Working from ships' logs, explorers' diaries and other primary sources, Boyd found that in the late 1700s, when non-Indians began to visit the Northwest, they encountered cultures that were "vigorous, rich, diverse and strong."
But between the first contact with Europeans and the last major epidemic in 1875, the Northwest Coast people endured several consecutive plagues: smallpox, malaria, measles, influenza.
Early historical accounts collected by Boyd offer haunting portraits of empty villages, with a few pockmarked survivors.
Tribal oral traditions speak of smallpox sufferers marked with lesions — "many mouths" — and people who killed themselves rather than die like those around them.
"The hurt is still there," Boyd said. "The bereavement through the generations is still there. The whole contact experience has done this to them, and this is just the first blow."

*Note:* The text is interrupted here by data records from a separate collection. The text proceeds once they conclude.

(** Either nothing beat the score the loop started with, or the entry kept
    is the first one no earlier entry equals or beats. *)
Lemma best_loop_cases faq : forall i0 b x,
  best_s b = Num x ->
  (best_loop txt i0 faq b = b /\
   forall e, In e faq -> gt (score e) (best_s b) = false) \/
  (exists j e,
      nth_error faq j = Some e /\
      best_i (best_loop txt i0 faq b) = Z.of_nat (i0 + j) /\
      best_s (best_loop txt i0 faq b) = score e /\
      gt (score e) (best_s b) = true /\
      forall j' e', j' < j -> nth_error faq j' = Some e' ->
                    score e' = NaN \/ gt (score e) (score e') = true).
Proof.
  induction faq as [|e0 faq IH]; intros i0 b x Hb; simpl.
  - left. split; [reflexivity|contradiction].
  - fold (score e0). destruct (gt (score e0) (best_s b)) eqn:G.
    + right. pose proof G as G'. apply gt_true in G'.
      destruct G' as (z & x' & Hz & Hx' & Hlt).
      rewrite Hb in Hx'. injection Hx' as <-.
      destruct (IH (S i0) (Best (Z.of_nat i0) (score e0)) z Hz)
        as [[E Hall]|(j & e & Hn & Hi & Hs & Hg & Hfirst)].
      * exists 0, e0. rewrite E. simpl.
        split; [reflexivity|]. split; [f_equal; lia|].
        split; [reflexivity|]. split; [assumption|].
        intros j' e' Hj. lia.
      * exists (S j), e. simpl in Hg. simpl.
        split; [assumption|]. split; [rewrite Hi; f_equal; lia|].
        split; [assumption|]. split.
        -- rewrite Hb. apply gt_true in Hg.
           destruct Hg as (y & z' & Hy & Hz' & Hlt').
           rewrite Hy. rewrite Hz in Hz'. injection Hz' as <-.
           apply gt_num. lra.
        -- intros [|j'] e' Hj He'; simpl in He'.
           ++ injection He' as <-. now right.
           ++ apply (Hfirst j' e'); [lia|assumption].
    + destruct (IH (S i0) b x Hb)
        as [[E Hall]|(j & e & Hn & Hi & Hs & Hg & Hfirst)].
      * left. split; [assumption|]. intros e [<-|Hin]; auto.
      * right. exists (S j), e. simpl.
        split; [assumption|]. split; [rewrite Hi; f_equal; lia|].
        split; [assumption|]. split; [assumption|].
        intros [|j'] e' Hj He'; simpl in He'.
           ++ injection He' as <-.
              destruct (score e0) as [|z] eqn:Ez; [now left|right].
              rewrite Hb in G, Hg. apply gt_num_false in G.
              apply gt_true in Hg. destruct Hg as (y & x' & Hy & Hx' & Hlt).
              injection Hx' as <-. rewrite Hy. apply gt_num. lra.
           ++ apply (Hfirst j' e'); [lia|assumption].
Qed.

End BestLoop.

(** When the score kept clears the threshold, the index kept is one of
    [FAQ]. *)
Lemma confident_has_item txt FAQ :
  gt (best_s (bestMatch txt FAQ)) (Num THRESHOLD) = true ->
  exists i e, best_i (bestMatch txt FAQ) = Z.of_nat i /\
              nth_error FAQ i = Some e /\
              item_at FAQ (best_i (bestMatch txt FAQ)) = Some e.
Proof.
  intro H. unfold bestMatch in *.
  destruct (best_loop_cases txt FAQ 0 (Best (-1) (Num 0)) 0 eq_refl)
    as [[E _]|(j & e & Hn & Hi & _)].
  - rewrite E in H. simpl in H. discriminate.
  - exists j, e. simpl in Hi. repeat split; auto.
    unfold item_at. rewrite Hi.
    destruct (Z.ltb_spec (Z.of_nat j) 0); [lia|].
    now rewrite Nat2Z.id.
Qed.
(** In a table whose index has no repeated label, the row of the store
    factor is the one the lookup by label finds. *)
Lemma find_factor_row (tbl : anova_table) (row : anova_row) :
  NoDup (map fst tbl) ->
  In ("C(Supermercado)", row) tbl ->
  find (fun r : string * anova_row => String.eqb (fst r) "C(Supermercado)") tbl
  = Some ("C(Supermercado)", row).
Proof.
  induction tbl as [|[i r] tbl IH]; simpl; intros Hnd Hin; [contradiction|].
  inversion Hnd as [|? ? Hni Hnd']; subst.
  destruct (String.eqb i "C(Supermercado)") eqn:E.
  - apply String.eqb_eq in E. subst i. destruct Hin as [Hin|Hin].
    + now injection Hin as ->.
    + elim Hni. now apply (in_map fst) in Hin.
  - destruct Hin as [Hin|Hin]; [|now apply IH].
    injection Hin as -> _. now rewrite String.eqb_refl in E.
Qed.

Lemma main_anova_value (L : Libs) (df : list sale) (model : ols_model)
      (tbl : anova_table) (row : anova_row) :
  ols_fit L df = inr model ->
  anova_lm L model = inr tbl ->
  NoDup (map fst tbl) ->
  In ("C(Supermercado)", row) tbl ->
  snd (Main_py.anova L df) = Ok (PR_F row).
Proof.
  intros Ho Ha Hnd Hin.
  unfold Main_py.anova, Main_py.p_value_of, print, printf, print_obj, call.
  rewrite !bind_emit. cbn [snd]. rewrite Ho. cbn [lib]. rewrite bind_ret_l, bind_emit.
  cbn [snd]. rewrite Ha. cbn [lib]. rewrite bind_ret_l, !bind_emit. cbn [snd].
  rewrite (find_factor_row tbl row Hnd Hin), bind_ret_l. cbn [snd].
  destruct (lt (PR_F row) alpha); reflexivity.
Qed.

Lemma anova_p_value_of (tbl : anova_table) (row : anova_row) :
  NoDup (map fst tbl) ->
  In ("C(Supermercado)", row) tbl ->
  snd (Anova_py.p_value_of tbl) = Ok (PR_F row).
Proof.
  intros Hnd Hin. unfold Anova_py.p_value_of.
  now rewrite (find_factor_row tbl row Hnd Hin).
Qed.

(** [p < alpha] on floats is the strict order of the rationals; NaN is not
    below anything. *)
Lemma lt_alpha_iff (p : num) :
  lt p alpha = true <-> exists q : Q, p = Some q /\ (q < 5 # 100)%Q.
Proof.
  unfold lt, alpha. destruct p as [q|].
  - split.
    + intros H. exists q. split; [reflexivity|]. apply Qlt_alt.
      destruct (q ?= 5 # 100)%Q; try discriminate; reflexivity.
    + intros [q' [Hq H]]. injection Hq as <-.
      assert (H' : (q ?= 5 # 100)%Q = Lt) by (now apply Qlt_alt).
      now rewrite H'.
  - split; [discriminate|]. intros [q [H _]]. discriminate.
Qed.
(** * Bi-encoder retrieval model: target construction, pooling and losses

    A shallow embedding of [bi-encode/modeling.py] (classes [DensePooler],
    [BiEncoderModel] and [MultiBiEncoderModel]) together with the properties
    its specification states about it.

    Conventions of the embedding.
    - A float tensor holds real numbers: PyTorch's float arithmetic is
      idealised as arithmetic over [R].  Rounding, infinities and NaN are not
      represented; statements that would meet them (a mean over no element,
      a division by a zero count) carry the hypothesis that excludes them.
      Where the code branches on an exact comparison of computed floats,
      the zero test of the ['multi-softmax'] loss, the library function
      that computes them is a parameter of the embedding.
    - A tensor is a nested list in row-major order: [list R] for one axis,
      [list (list R)] for two, one more [list] for a batch axis.  PyTorch
      tensors are rectangular; theorems state the shapes they rely on.
      Operations that PyTorch refuses on operands of unequal sizes raise
      here as well, and operations that broadcast an axis of size 1
      broadcast here.  A list of rows does not record the length of the
      rows of a tensor that has no row; sizes are compared on the rows that
      are there.
    - An [int64] tensor holds [Z] values and every arithmetic operation on it
      is followed by the two's-complement wrap [wrap64].
    - A Python call either returns or raises: [result].  A Python value that
      may be [None] is an [option].
    - Autograd is tracked by one flag per tensor, [requires_grad], combined
      with [||] by every differentiable operation, as PyTorch does. *)

From stdpp Require Import base list strings.
From Stdlib Require Import ZArith Reals Lra Lia.
(** * opkg: the curl download backend (libopkg/opkg_download_curl.c)

    A shallow embedding of the cache validation and resumable transfer
    code of libopkg/opkg_download_curl.c, and the properties of it that the
    specification states.

    - C strings used as paths, URLs and log text are [string]s.
    - A [char *] that the code walks with pointer arithmetic is the list of
      memory cells found from the pointer on ([cptr]).
    - The file system is a finite map from paths to contents; the ways in
      which libc calls can fail are fixed by an [env]ironment.
    - libcurl is an oracle of the environment: a request made with a given
      handle configuration yields a [response]. *)

From stdpp Require Import gmap strings list.
From Stdlib Require Import ZArith Ascii Lia.
From Stdlib Require String.

Local Open Scope Z_scope.

(** ** Characters and C strings *)

Definition NUL : ascii := "000"%char.
Definition LF : ascii := "010"%char.
Definition DQUOTE : ascii := ascii_of_nat 34.

Definition chars (s : string) : list ascii := String.list_ascii_of_string s.
Definition text (l : list ascii) : string := String.string_of_list_ascii l.

(** The line terminator of the log format strings. *)
Definition nl : string := String LF EmptyString.

(** [(int) x] for a [size_t] value [x], on a platform with 32-bit [int]. *)
Definition to_int (z : Z) : Z := (z + 2 ^ 31) mod 2 ^ 32 - 2 ^ 31.

(** The cells of memory seen through a [char *]: the cell it points to and
    the cells after it.  Cells past the end of the list read as [NUL], so a
    list describes every memory that agrees with it up to the first [NUL]
    that follows the listed cells. *)
Definition cptr : Type := list ascii.

(** [*p] *)
Definition deref (p : cptr) : ascii := hd NUL p.

(** [p + n] *)
Definition ptr_add (p : cptr) (n : nat) : cptr := drop n p.

Fixpoint strlen (p : cptr) : nat :=
  match p with
  | [] => 0%nat
  | c :: q => if decide (c = NUL) then 0%nat else S (strlen q)
  end.

(** [memcmp(buf, p, n)], where [buf] holds at least [n] bytes: zero when
    the first [n] bytes agree.  Only its being zero or not is observed. *)
Definition byte_at (p : cptr) (i : nat) : ascii := nth i p NUL.

Fixpoint memcmp (buf : list ascii) (p : cptr) (n : nat) : Z :=
  match n with
  | O => 0
  | S n' =>
      if decide (byte_at buf 0 = byte_at p 0)
      then memcmp (tail buf) (tail p) n'
      else Z.of_nat (nat_of_ascii (byte_at buf 0))
           - Z.of_nat (nat_of_ascii (byte_at p 0))
  end.

(** The object [strndup] returns for the bytes [s], laid out in front of
    whatever follows it in the heap.  C leaves a read past the terminator
    undefined; here such a read yields the cell of [after] it falls on, so
    that a result which depends on [after] is a result the string alone does
    not determine. *)
Definition cstr (s after : list ascii) : cptr := s ++ NUL :: after.

(** C's [a || b] on [int]s. *)
Definition c_or (a b : Z) : Z := if decide (a = 0) then (if decide (b = 0) then 0 else 1) else 1.
Definition c_bool (b : bool) : Z := if b then 1 else 0.

(** ** The transport handle *)

Inductive write_callback := dummy_write_cb.
Inductive header_callback := header_write_cb.
(** The only header sink the code installs is the address of the local
    [etag] of the validator. *)
Inductive header_sink := etag_slot.

Record CURL := mkCURL {
  opt_url : string;                               (* CURLOPT_URL *)
  opt_writefunction : option write_callback;      (* CURLOPT_WRITEFUNCTION *)
  opt_headerfunction : option header_callback;    (* CURLOPT_HEADERFUNCTION *)
  opt_writeheader : option header_sink;           (* CURLOPT_WRITEHEADER *)
  opt_header : bool;                              (* CURLOPT_HEADER *)
  opt_nobody : bool;                              (* CURLOPT_NOBODY *)
  opt_resume_from : Z;                            (* CURLOPT_RESUME_FROM *)
  opt_writedata : option string;                  (* CURLOPT_WRITEDATA, the file by path *)
}.

Definition set_url (v : string) (h : CURL) : CURL :=
  mkCURL v (opt_writefunction h) (opt_headerfunction h) (opt_writeheader h)
         (opt_header h) (opt_nobody h) (opt_resume_from h) (opt_writedata h).
Definition set_writefunction (v : option write_callback) (h : CURL) : CURL :=
  mkCURL (opt_url h) v (opt_headerfunction h) (opt_writeheader h)
         (opt_header h) (opt_nobody h) (opt_resume_from h) (opt_writedata h).
Definition set_headerfunction (v : option header_callback) (h : CURL) : CURL :=
  mkCURL (opt_url h) (opt_writefunction h) v (opt_writeheader h)
         (opt_header h) (opt_nobody h) (opt_resume_from h) (opt_writedata h).
Definition set_writeheader (v : option header_sink) (h : CURL) : CURL :=
  mkCURL (opt_url h) (opt_writefunction h) (opt_headerfunction h) v
         (opt_header h) (opt_nobody h) (opt_resume_from h) (opt_writedata h).
Definition set_header (v : bool) (h : CURL) : CURL :=
  mkCURL (opt_url h) (opt_writefunction h) (opt_headerfunction h) (opt_writeheader h)
         v (opt_nobody h) (opt_resume_from h) (opt_writedata h).
Definition set_nobody (v : bool) (h : CURL) : CURL :=
  mkCURL (opt_url h) (opt_writefunction h) (opt_headerfunction h) (opt_writeheader h)
         (opt_header h) v (opt_resume_from h) (opt_writedata h).
Definition set_resume_from (v : Z) (h : CURL) : CURL :=
  mkCURL (opt_url h) (opt_writefunction h) (opt_headerfunction h) (opt_writeheader h)
         (opt_header h) (opt_nobody h) v (opt_writedata h).
Definition set_writedata (v : option string) (h : CURL) : CURL :=
  mkCURL (opt_url h) (opt_writefunction h) (opt_headerfunction h) (opt_writeheader h)
         (opt_header h) (opt_nobody h) (opt_resume_from h) v.

(** What one request yields. *)
Record response := mkResponse {
  r_code : Z;                      (* the CURLcode, 0 is CURLE_OK *)
  r_headers : list (list ascii);   (* the header lines, as handed to the header callback *)
  r_length : Z;                    (* CURLINFO_CONTENT_LENGTH_DOWNLOAD, -1 when not known *)
  r_detail : string;               (* what libcurl leaves in the error buffer *)
  r_body : list ascii;             (* the body bytes delivered *)
}.

(** ** The environment and the state *)

Record env := mkEnv {
  e_server : CURL → response;        (* libcurl and the remote side *)
  e_strerror : Z → string;           (* curl_easy_strerror *)
  e_wr_denied : gset string;         (* paths fopen cannot open for writing *)
  e_rd_denied : gset string;         (* paths fopen cannot open for reading *)
  e_rd_fault : gmap string nat;      (* offset at which reading a file hits a device error *)
  e_unlink_denied : gset string;     (* paths unlink cannot remove *)
  e_heap_after : nat → list ascii;   (* the heap cells that follow the etag strndup'ed
                                        during the n-th request *)
  e_curl_easy_init : bool;           (* whether curl_easy_init can hand out a handle *)
}.

Inductive event :=
| EvPerform (h : CURL)                               (* curl_easy_perform *)
| EvFopen (path mode : string) (ok : bool)
| EvFwrite (path : string) (data : list ascii)
| EvUnlink (path : string)
| EvMsg (line : string).                             (* opkg_msg(ERROR, ...) *)

Record world := mkWorld {
  w_files : gmap string (list ascii);
  w_curl : CURL;                     (* static CURL *curl *)
  w_errbuf : string;                 (* the C string held in curl_errorbuffer *)
  w_length : Z;                      (* what CURLINFO_CONTENT_LENGTH_DOWNLOAD reports *)
  w_trace : list event;              (* what has been done so far, oldest first *)
}.

Definition with_files (f : gmap string (list ascii)) (w : world) : world :=
  mkWorld f (w_curl w) (w_errbuf w) (w_length w) (w_trace w).
Definition with_curl (h : CURL) (w : world) : world :=
  mkWorld (w_files w) h (w_errbuf w) (w_length w) (w_trace w).
Definition with_errbuf (b : string) (w : world) : world :=
  mkWorld (w_files w) (w_curl w) b (w_length w) (w_trace w).
Definition with_length (n : Z) (w : world) : world :=
  mkWorld (w_files w) (w_curl w) (w_errbuf w) n (w_trace w).
Definition emit (ev : event) (w : world) : world :=
  mkWorld (w_files w) (w_curl w) (w_errbuf w) (w_length w) (w_trace w ++ [ev]).

(** The requests made so far. *)
Definition requests (tr : list event) : list CURL :=
  omap (λ ev, match ev with EvPerform h => Some h | _ => None end) tr.

(** [curl_easy_setopt(curl, ...)] on the static handle. *)
Definition setopt (f : CURL → CURL) (w : world) : world := with_curl (f (w_curl w)) w.

(** Modelled from the spec: the [opkg_msg] macro of opkg_message.h is not
    among the sources at hand; [opkg_msg(ERROR, ...)] logs one line, given
    here as the formatted text. *)
Definition opkg_msg (line : string) (w : world) : world := emit (EvMsg line) w.

(** ** The C library calls the code makes *)

(** Modelled from the spec: [file_exists] of file_util.c is not part of the
    sources at hand; it answers whether something is present at the path. *)
Definition file_exists (w : world) (path : string) : bool :=
  bool_decide (is_Some (w_files w !! path)).

(** Modelled from the spec: [sprintf_alloc(&file_path, "%s.@stamp", file_name)]
    of sprintf_alloc.c, the derived path of the stamp file. *)
Definition stamp_path (file_name : string) : string := file_name +:+ ".@stamp".

(** [unlink(path)]: removes the file unless the file system refuses; the
    result is never looked at by the code, so a refusal leaves no mark but
    the file itself. *)
Definition unlink (e : env) (path : string) (w : world) : world :=
  emit (EvUnlink path)
    (if decide (path ∈ e_unlink_denied e) then w
     else with_files (delete path (w_files w)) w).

(** [fopen(path, "wb")]: truncates or creates. *)
Definition fopen_wb (e : env) (path : string) (w : world) : bool * world :=
  if decide (path ∈ e_wr_denied e)
  then (false, emit (EvFopen path "wb" false) w)
  else (true, emit (EvFopen path "wb" true) (with_files (<[path := []]> (w_files w)) w)).

(** [fopen(path, "ab")]: keeps what is there, or creates. *)
Definition fopen_ab (e : env) (path : string) (w : world) : bool * world :=
  if decide (path ∈ e_wr_denied e)
  then (false, emit (EvFopen path "ab" false) w)
  else (true, emit (EvFopen path "ab" true)
                (with_files (<[path := default [] (w_files w !! path)]> (w_files w)) w)).

(** Writing through a stream opened on [path]. *)
Definition fwrite (path : string) (data : list ascii) (w : world) : world :=
  emit (EvFwrite path data)
    (with_files (<[path := default [] (w_files w !! path) ++ data]> (w_files w)) w).

(** [fseek(file, 0, SEEK_END); ftell(file)] *)
Definition file_length (w : world) (path : string) : Z :=
  Z.of_nat (length (default [] (w_files w !! path))).

(** A stream opened for reading: what is still unread, how many of those
    bytes can be delivered before the device fails, the error indicator. *)
Record FILE := mkFILE {
  f_rest : list ascii;
  f_fault : option nat;
  f_error : bool;
}.

Definition fopen_rb (e : env) (path : string) (w : world) : option FILE * world :=
  if decide (path ∈ e_rd_denied e)
  then (None, emit (EvFopen path "rb" false) w)
  else match w_files w !! path with
       | Some content =>
           (Some (mkFILE content (e_rd_fault e !! path) false),
            emit (EvFopen path "rb" true) w)
       | None => (None, emit (EvFopen path "rb" false) w)
       end.
(** * The Go-template renderer: scoping, ordering and diagnostics

    A shallow embedding of the rendering engine ([renderer/engine.go]), of its
    value tables ([renderer/chartvalues.go] and the [releasevalues] package)
    and of the few functions of Go's [strings] and [path] packages the engine
    calls, followed by the properties of the specification.

    Go strings are byte strings and are modelled by [string]; Go maps by
    stdpp's [gmap]; a Go pair [(x, error)] by a pair whose second component
    is an [option]. *)

From Stdlib Require Import ZArith String Ascii List Lia Permutation Sorted.
From stdpp Require Import base gmap strings list fin_maps.

#[local] Open Scope string_scope.
#[local] Set Warnings "-register-all".
#[local] Arguments String.append !_ _ : simpl nomatch.

(* ================================================================== *)
(** * Part I: definitions                                              *)
(* ================================================================== *)

(** ** Go's [strings] and [path] packages *)

(** [s[n:]] *)
Fixpoint string_drop (n : nat) (s : string) : string :=
  match n, s with
  | O, _ => s
  | S _, EmptyString => EmptyString
  | S k, String _ s' => string_drop k s'
  end.

(** [strings.HasPrefix(s, prefix)] *)
Definition HasPrefix (s pre : string) : bool := String.prefix pre s.

(** The first occurrence of [sep] in [s]: the text before it and the text
    after it ([strings.Cut]; [strings.Index] is the length of the first
    component). *)
Fixpoint Cut (s sep : string) : option (string * string) :=
  if String.prefix sep s then Some (EmptyString, string_drop (String.length sep) s)
  else
    match s with
    | EmptyString => None
    | String c s' =>
        match Cut s' sep with
        | Some (a, b) => Some (String c a, b)
        | None => None
        end
    end.

(** The last occurrence of [sep] in [s] ([strings.LastIndex]). *)
Fixpoint CutLast (s sep : string) : option (string * string) :=
  match s with
  | EmptyString =>
      if String.prefix sep EmptyString then Some (EmptyString, EmptyString) else None
  | String c s' =>
      match CutLast s' sep with
      | Some (a, b) => Some (String c a, b)
      | None =>
          if String.prefix sep s
          then Some (EmptyString, string_drop (String.length sep) s)
          else None
      end
  end.

(** [strings.Contains(s, substr)] *)
Definition Contains (s sub : string) : bool :=
  match Cut s sub with Some _ => true | None => false end.

(** The loop of [strings.Count] for a non-empty pattern: occurrences are
    counted from the left and do not overlap. *)
Fixpoint countLoop (fuel : nat) (s sep : string) : nat :=
  match fuel with
  | O => O
  | S k =>
      match Cut s sep with
      | None => O
      | Some (_, rest) => S (countLoop k rest sep)
      end
  end.

(** [strings.Count(s, substr)], for a non-empty [substr] (every call of the
    engine passes a literal). *)
Definition Count (s sep : string) : nat := countLoop (String.length s) s sep.

(** The loop of [strings.genSplit]: at most [cuts] separators are consumed,
    the remainder is the last element. *)
Fixpoint genSplit (cuts : nat) (s sep : string) : list string :=
  match cuts with
  | O => [s]
  | S k =>
      match Cut s sep with
      | None => [s]
      | Some (a, rest) => a :: genSplit k rest sep
      end
  end.
(** * sift: the retrieval engine, embedded in Rocq

    A shallow embedding of the Go packages [internal/hnsw] (graph and binary
    persistence), [internal/chunker] and [internal/index], followed by the
    theorems that settle the properties stated for them.

    Conventions of the embedding.
    - Go [int] is [Z]; the fixed-width types of the wire format ([uint8],
      [uint16], [uint32]) are [Z] with the truncation written out.
    - [float32] is its IEEE-754 binary32 bit pattern (what [math.Float32bits]
      returns); arithmetic goes through the Standard Library's [SpecFloat]
      at precision 24, comparison through the sign-magnitude order.
    - Run-time panics (index out of range, slice bounds, negative [make])
      are the [Fault] outcomes of the [exec] monad.
    - Loops of unknown length take a bound on their iterations; going past
      the bound is the fault [FuelExhausted], shown further down never to
      be produced. *)

From Stdlib Require Import ZArith Lia List Bool String Ascii.
From Stdlib Require Import Floats.SpecFloat.
From Stdlib Require Import Reals Lra.
From Stdlib Require Import Sorting.Sorted.
From stdpp Require Import base tactics option list gmap sets strings.

Local Open Scope Z_scope.

(** ** Run-time outcomes *)

Inductive fault : Type :=
| IndexOutOfRange   (* a[i] with i outside the slice *)
| SliceBounds       (* a[i:j] with bad bounds *)
| MakeLen           (* make([]T, n) with negative n *)
| FuelExhausted.    (* iteration bound of the embedding exceeded *)

Inductive exec (A : Type) : Type :=
| Ret (a : A)
| Fault (f : fault).
Arguments Ret {A} a.
Arguments Fault {A} f.

#[global] Instance exec_ret : MRet exec := fun A a => Ret a.
#[global] Instance exec_bind : MBind exec := fun A B k e =>
  match e with
  | Ret a => k a
  | Fault f => Fault f
  end.

(** [foldM f l a] runs [f] over [l] from the left, threading the state. *)
Fixpoint foldM {A B : Type} (f : A -> B -> exec A) (l : list B) (a : A) : exec A :=
  match l with
  | [] => Ret a
  | b :: l' => a' ← f a b; foldM f l' a'
  end.

Fixpoint mapM_exec {A B : Type} (f : A -> exec B) (l : list A) : exec (list B) :=
  match l with
  | [] => Ret []
  | a :: l' => b ← f a; bs ← mapM_exec f l'; Ret (b :: bs)
  end.

(** [l[i]] for a Go [int] or [uint32] index. *)
Definition index {A : Type} (l : list A) (i : Z) : exec A :=
  if i <? 0 then Fault IndexOutOfRange
  else match l !! Z.to_nat i with
       | Some x => Ret x
       | None => Fault IndexOutOfRange
       end.

(** [len(l)] as a Go [int]. *)
Definition len {A : Type} (l : list A) : Z := Z.of_nat (length l).

Definition uint8 (z : Z) : Z := z mod 2 ^ 8.
Definition uint16 (z : Z) : Z := z mod 2 ^ 16.
Definition uint32 (z : Z) : Z := z mod 2 ^ 32.

(** ** float32 *)

Module f32.

(** IEEE-754 binary32: 24 bits of precision, infinities at exponent 128. *)
Definition prec : Z := 24.
Definition emax : Z := 128.

Definition sign (b : Z) : bool := Z.testbit b 31.
Definition expo (b : Z) : Z := Z.land (Z.shiftr b 23) 255.
Definition frac (b : Z) : Z := Z.land b (2 ^ 23 - 1).

Definition to_SF (b : Z) : spec_float :=
  let s := sign b in
  let e := expo b in
  let f := frac b in
  if e =? 255 then (if f =? 0 then S754_infinity s else S754_nan)
  else if e =? 0 then
    match f with
    | Zpos p => S754_finite s p (-149)
    | _ => S754_zero s
    end
  else
    match f + 2 ^ 23 with
    | Zpos p => S754_finite s p (e - 150)
    | _ => S754_nan
    end.

Definition signbit (s : bool) : Z := if s then 2 ^ 31 else 0.

(** Every NaN is written back as the quiet NaN 0x7FC00000; no comparison
    below tells one NaN from another. *)
Definition of_SF (x : spec_float) : Z :=
  match x with
  | S754_zero s => signbit s
  | S754_infinity s => signbit s + 255 * 2 ^ 23
  | S754_nan => 255 * 2 ^ 23 + 2 ^ 22
  | S754_finite s mant e =>
      if Zpos mant <? 2 ^ 23 then signbit s + Zpos mant
      else signbit s + (e + 150) * 2 ^ 23 + (Zpos mant - 2 ^ 23)
  end.

Definition zero : Z := 0.
Definition add (a b : Z) : Z := of_SF (SFadd prec emax (to_SF a) (to_SF b)).
Definition mul (a b : Z) : Z := of_SF (SFmul prec emax (to_SF a) (to_SF b)).

(** [float32(n)] for a Go [int]. *)
Definition of_int (n : Z) : Z := of_SF (binary_normalize prec emax n 0 false).

Definition is_nan (b : Z) : bool := (expo b =? 255) && negb (frac b =? 0).

(** Sign-magnitude key: on non-NaN patterns the IEEE order is the order
    of the keys, and the two zeros share the key 0. *)
Definition key (b : Z) : Z :=
  let mag := Z.land b (2 ^ 31 - 1) in
  if sign b then - mag else mag.

Definition lt (a b : Z) : bool :=
  negb (is_nan a) && negb (is_nan b) && (key a <? key b).
Definition gt (a b : Z) : bool := lt b a.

The population of the Klallams was estimated to be around 3,200 before 1770. By the 1840s, census accounts tallied about 1,485 Klallam people — and there were only about 485 in 1880.
Soon after, the Klallam bands, once among the fiercest warriors on the coast, signed treaties ceding their lands.
Settlers poured into the territory. The Klallam people would never be a majority in their homeland again.
But the Lower Elwha, who call themselves The Strong People, didn't disappear.
Tribal members tried to chase off sea captain Alexander Sampson in 1856 when he staked his 320-acre land claim where the tribe had located its cemetery, according to the late historian Harriet Fish of Port Angeles.
Sampson persuaded the Indians to let him stay — as long as he didn't bother the graves.
Carefully carved spoon handles show the artistry of even everyday objects at Tse-whit-zen. They have a value to members of the Lower Elwha Klallam tribe beyond beauty or scientific interest.
And the cemetery was still a local landmark in 1865 when Caroline C. Leighton, the wife of the first customs officer of the territory, described it in her travelogue, "West Coast Journeys":
"In the large trees on the land were suspended canoes holding the mummies of Indian chiefs, and in the graveyard on the beach, the graves were gay with bright blankets, raised like flags, or spread out and nailed upon the roofs over the graves and myriads of tin pans, as many as 30 on one grave."
As the Washington Pulp and Paper Corp. excavated footings for the pilings of a nearby mill in 1920, the local paper reported "... hundreds of Indian bones were disturbed when the ground was being broken."
To Frances Charles, chairwoman of the Lower Elwha Klallam Tribe, scientific samples aren't needed to figure out what happened to some of the people found buried in and around the area that came to be known to archaeological workers as "No Man's Land."
At most burial sites, skeletons were found placed carefully in a flexed position, knees to chin, in cedar boxes or wrapped in cedar mats, along with medicines, tools and favorite belongings for the journey to the next world.
The burials of what Charles thinks were smallpox victims were different.
"There was no preparation," Charles said. "They were placed on top of each other. They were right next to each other, they were placed embracing as if husband and wife. We had witnessed a child still in the womb of the mother, we had witnessed a child and a mother embraced with each other.
"It was something they had to do to in a real hurry to protect themselves and their community."